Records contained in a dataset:
□ □ □ □

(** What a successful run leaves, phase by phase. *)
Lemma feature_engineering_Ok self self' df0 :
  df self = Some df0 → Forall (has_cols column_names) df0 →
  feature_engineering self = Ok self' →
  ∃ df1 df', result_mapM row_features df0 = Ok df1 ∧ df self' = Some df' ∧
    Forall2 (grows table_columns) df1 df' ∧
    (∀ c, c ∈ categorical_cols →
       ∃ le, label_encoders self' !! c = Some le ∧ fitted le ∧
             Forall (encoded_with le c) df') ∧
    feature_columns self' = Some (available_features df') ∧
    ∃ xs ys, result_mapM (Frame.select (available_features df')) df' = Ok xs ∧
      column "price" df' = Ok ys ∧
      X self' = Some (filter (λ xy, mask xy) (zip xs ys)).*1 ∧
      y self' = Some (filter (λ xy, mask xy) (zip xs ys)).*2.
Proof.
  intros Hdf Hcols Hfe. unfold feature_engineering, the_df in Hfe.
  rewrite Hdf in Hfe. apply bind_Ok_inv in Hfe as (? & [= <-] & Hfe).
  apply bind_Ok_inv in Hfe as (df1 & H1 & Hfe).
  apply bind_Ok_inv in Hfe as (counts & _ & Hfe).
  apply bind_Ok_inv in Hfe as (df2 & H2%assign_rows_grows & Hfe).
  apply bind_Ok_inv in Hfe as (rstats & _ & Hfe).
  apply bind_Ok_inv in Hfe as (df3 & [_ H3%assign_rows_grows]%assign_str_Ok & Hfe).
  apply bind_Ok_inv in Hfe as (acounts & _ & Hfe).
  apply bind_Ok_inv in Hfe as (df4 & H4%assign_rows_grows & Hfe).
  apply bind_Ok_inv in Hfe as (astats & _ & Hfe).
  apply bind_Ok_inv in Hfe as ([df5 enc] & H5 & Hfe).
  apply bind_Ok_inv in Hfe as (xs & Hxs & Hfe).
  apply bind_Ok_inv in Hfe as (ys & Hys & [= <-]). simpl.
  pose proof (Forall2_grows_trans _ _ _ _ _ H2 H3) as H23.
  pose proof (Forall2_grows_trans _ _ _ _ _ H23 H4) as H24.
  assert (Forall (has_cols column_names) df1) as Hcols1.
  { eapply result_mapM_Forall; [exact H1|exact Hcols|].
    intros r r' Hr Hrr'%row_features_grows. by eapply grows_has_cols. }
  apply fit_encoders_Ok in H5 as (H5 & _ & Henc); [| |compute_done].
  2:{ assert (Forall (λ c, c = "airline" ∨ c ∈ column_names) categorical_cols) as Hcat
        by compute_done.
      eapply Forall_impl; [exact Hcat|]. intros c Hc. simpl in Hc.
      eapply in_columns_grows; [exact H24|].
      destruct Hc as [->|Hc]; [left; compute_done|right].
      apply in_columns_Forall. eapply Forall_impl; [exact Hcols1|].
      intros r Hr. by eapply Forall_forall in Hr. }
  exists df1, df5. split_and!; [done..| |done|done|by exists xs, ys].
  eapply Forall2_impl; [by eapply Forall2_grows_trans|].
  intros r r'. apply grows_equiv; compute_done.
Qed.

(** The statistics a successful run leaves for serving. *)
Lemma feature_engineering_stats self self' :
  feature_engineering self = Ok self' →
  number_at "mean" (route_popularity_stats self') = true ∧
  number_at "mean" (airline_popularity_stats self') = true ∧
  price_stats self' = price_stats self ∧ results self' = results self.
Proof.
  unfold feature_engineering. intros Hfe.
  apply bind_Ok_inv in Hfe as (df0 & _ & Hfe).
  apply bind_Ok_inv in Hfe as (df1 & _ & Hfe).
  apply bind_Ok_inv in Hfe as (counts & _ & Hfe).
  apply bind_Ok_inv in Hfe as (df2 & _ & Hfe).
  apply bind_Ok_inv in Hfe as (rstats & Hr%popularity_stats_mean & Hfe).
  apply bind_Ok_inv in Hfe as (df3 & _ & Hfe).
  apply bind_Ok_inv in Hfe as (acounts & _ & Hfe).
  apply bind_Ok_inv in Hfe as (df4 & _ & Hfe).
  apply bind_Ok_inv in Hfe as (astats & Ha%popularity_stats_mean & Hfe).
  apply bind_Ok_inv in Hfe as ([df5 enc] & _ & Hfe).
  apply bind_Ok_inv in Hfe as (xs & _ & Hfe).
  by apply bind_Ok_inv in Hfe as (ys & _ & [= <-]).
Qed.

□ □ □ □

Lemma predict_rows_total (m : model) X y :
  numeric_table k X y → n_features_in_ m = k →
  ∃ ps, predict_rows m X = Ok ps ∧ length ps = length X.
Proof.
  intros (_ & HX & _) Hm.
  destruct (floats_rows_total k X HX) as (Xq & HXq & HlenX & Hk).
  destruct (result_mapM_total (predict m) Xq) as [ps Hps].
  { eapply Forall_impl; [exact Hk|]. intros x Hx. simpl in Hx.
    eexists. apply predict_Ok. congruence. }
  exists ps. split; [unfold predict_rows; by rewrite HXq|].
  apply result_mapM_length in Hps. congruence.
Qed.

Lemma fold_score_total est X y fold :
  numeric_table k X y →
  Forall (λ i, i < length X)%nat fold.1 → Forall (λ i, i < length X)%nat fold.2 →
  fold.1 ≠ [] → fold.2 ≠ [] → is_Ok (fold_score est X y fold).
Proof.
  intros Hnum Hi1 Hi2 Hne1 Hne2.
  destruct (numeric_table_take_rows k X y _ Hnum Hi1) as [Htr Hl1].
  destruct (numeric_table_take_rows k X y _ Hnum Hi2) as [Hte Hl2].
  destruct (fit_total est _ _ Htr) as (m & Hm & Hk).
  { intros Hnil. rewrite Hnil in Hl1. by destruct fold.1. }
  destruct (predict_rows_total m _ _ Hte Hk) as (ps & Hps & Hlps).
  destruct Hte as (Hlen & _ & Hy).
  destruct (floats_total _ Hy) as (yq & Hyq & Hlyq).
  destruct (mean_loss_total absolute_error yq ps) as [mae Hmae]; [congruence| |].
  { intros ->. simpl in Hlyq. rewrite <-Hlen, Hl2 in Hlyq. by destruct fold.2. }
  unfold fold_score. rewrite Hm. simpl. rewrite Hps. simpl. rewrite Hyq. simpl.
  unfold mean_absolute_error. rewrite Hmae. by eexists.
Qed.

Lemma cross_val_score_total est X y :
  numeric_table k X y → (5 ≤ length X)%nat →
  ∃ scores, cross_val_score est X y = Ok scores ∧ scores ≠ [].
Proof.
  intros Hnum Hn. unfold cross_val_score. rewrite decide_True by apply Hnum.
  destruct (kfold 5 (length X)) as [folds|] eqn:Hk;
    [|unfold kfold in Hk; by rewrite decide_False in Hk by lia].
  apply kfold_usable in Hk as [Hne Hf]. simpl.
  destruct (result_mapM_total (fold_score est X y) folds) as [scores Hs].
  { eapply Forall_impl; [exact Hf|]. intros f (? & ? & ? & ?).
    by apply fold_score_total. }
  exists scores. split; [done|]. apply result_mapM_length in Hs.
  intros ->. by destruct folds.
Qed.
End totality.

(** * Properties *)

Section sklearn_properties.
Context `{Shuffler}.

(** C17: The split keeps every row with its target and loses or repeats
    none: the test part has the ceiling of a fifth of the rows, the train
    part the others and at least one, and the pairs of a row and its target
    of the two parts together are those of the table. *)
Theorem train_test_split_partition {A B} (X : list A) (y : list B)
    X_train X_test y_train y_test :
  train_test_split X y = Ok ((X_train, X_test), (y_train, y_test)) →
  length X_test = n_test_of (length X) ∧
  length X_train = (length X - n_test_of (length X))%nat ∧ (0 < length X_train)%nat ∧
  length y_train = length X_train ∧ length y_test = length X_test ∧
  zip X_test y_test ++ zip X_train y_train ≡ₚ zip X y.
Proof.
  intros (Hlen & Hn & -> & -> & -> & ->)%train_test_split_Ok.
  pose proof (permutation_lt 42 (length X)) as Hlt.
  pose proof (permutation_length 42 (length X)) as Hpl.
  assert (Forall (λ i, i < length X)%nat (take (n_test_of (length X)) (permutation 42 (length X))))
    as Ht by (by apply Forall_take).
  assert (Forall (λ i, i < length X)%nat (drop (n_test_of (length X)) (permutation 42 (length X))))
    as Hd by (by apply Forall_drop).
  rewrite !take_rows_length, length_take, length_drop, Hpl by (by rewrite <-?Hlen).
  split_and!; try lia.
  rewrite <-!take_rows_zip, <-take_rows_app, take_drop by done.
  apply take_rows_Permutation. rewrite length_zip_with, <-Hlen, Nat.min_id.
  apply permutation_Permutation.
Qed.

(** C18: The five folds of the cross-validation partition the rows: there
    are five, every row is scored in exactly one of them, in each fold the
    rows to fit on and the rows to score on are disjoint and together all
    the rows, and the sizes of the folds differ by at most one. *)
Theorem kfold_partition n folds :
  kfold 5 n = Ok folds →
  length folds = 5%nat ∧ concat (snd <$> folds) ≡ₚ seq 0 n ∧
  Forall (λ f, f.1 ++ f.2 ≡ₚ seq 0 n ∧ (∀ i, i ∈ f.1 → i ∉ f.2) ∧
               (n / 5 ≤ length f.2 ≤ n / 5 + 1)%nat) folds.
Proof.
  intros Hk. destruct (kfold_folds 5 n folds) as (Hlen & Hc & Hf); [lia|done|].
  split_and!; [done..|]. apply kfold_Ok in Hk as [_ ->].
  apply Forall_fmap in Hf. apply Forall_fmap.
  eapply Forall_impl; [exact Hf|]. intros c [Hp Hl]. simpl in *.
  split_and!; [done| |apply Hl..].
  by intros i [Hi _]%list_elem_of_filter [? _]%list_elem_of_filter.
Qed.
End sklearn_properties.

□ □ □ □

**EXERCISE AIM**
From the data above, output only the lines between the line containing "(** What a successful" and the line containing "apply in_columns_Forall. eapply", inclusive, exactly as written.

**REPLY**
(** What a successful run leaves, phase by phase. *)
Lemma feature_engineering_Ok self self' df0 :
  df self = Some df0 → Forall (has_cols column_names) df0 →
  feature_engineering self = Ok self' →
  ∃ df1 df', result_mapM row_features df0 = Ok df1 ∧ df self' = Some df' ∧
    Forall2 (grows table_columns) df1 df' ∧
    (∀ c, c ∈ categorical_cols →
       ∃ le, label_encoders self' !! c = Some le ∧ fitted le ∧
             Forall (encoded_with le c) df') ∧
    feature_columns self' = Some (available_features df') ∧
    ∃ xs ys, result_mapM (Frame.select (available_features df')) df' = Ok xs ∧
      column "price" df' = Ok ys ∧
      X self' = Some (filter (λ xy, mask xy) (zip xs ys)).*1 ∧
      y self' = Some (filter (λ xy, mask xy) (zip xs ys)).*2.
Proof.
  intros Hdf Hcols Hfe. unfold feature_engineering, the_df in Hfe.
  rewrite Hdf in Hfe. apply bind_Ok_inv in Hfe as (? & [= <-] & Hfe).
  apply bind_Ok_inv in Hfe as (df1 & H1 & Hfe).
  apply bind_Ok_inv in Hfe as (counts & _ & Hfe).
  apply bind_Ok_inv in Hfe as (df2 & H2%assign_rows_grows & Hfe).
  apply bind_Ok_inv in Hfe as (rstats & _ & Hfe).
  apply bind_Ok_inv in Hfe as (df3 & [_ H3%assign_rows_grows]%assign_str_Ok & Hfe).
  apply bind_Ok_inv in Hfe as (acounts & _ & Hfe).
  apply bind_Ok_inv in Hfe as (df4 & H4%assign_rows_grows & Hfe).
  apply bind_Ok_inv in Hfe as (astats & _ & Hfe).
  apply bind_Ok_inv in Hfe as ([df5 enc] & H5 & Hfe).
  apply bind_Ok_inv in Hfe as (xs & Hxs & Hfe).
  apply bind_Ok_inv in Hfe as (ys & Hys & [= <-]). simpl.
  pose proof (Forall2_grows_trans _ _ _ _ _ H2 H3) as H23.
  pose proof (Forall2_grows_trans _ _ _ _ _ H23 H4) as H24.
  assert (Forall (has_cols column_names) df1) as Hcols1.
  { eapply result_mapM_Forall; [exact H1|exact Hcols|].
    intros r r' Hr Hrr'%row_features_grows. by eapply grows_has_cols. }
  apply fit_encoders_Ok in H5 as (H5 & _ & Henc); [| |compute_done].
  2:{ assert (Forall (λ c, c = "airline" ∨ c ∈ column_names) categorical_cols) as Hcat
        by compute_done.
      eapply Forall_impl; [exact Hcat|]. intros c Hc. simpl in Hc.
      eapply in_columns_grows; [exact H24|].
      destruct Hc as [->|Hc]; [left; compute_done|right].
      apply in_columns_Forall. eapply Forall_impl; [exact Hcols1|].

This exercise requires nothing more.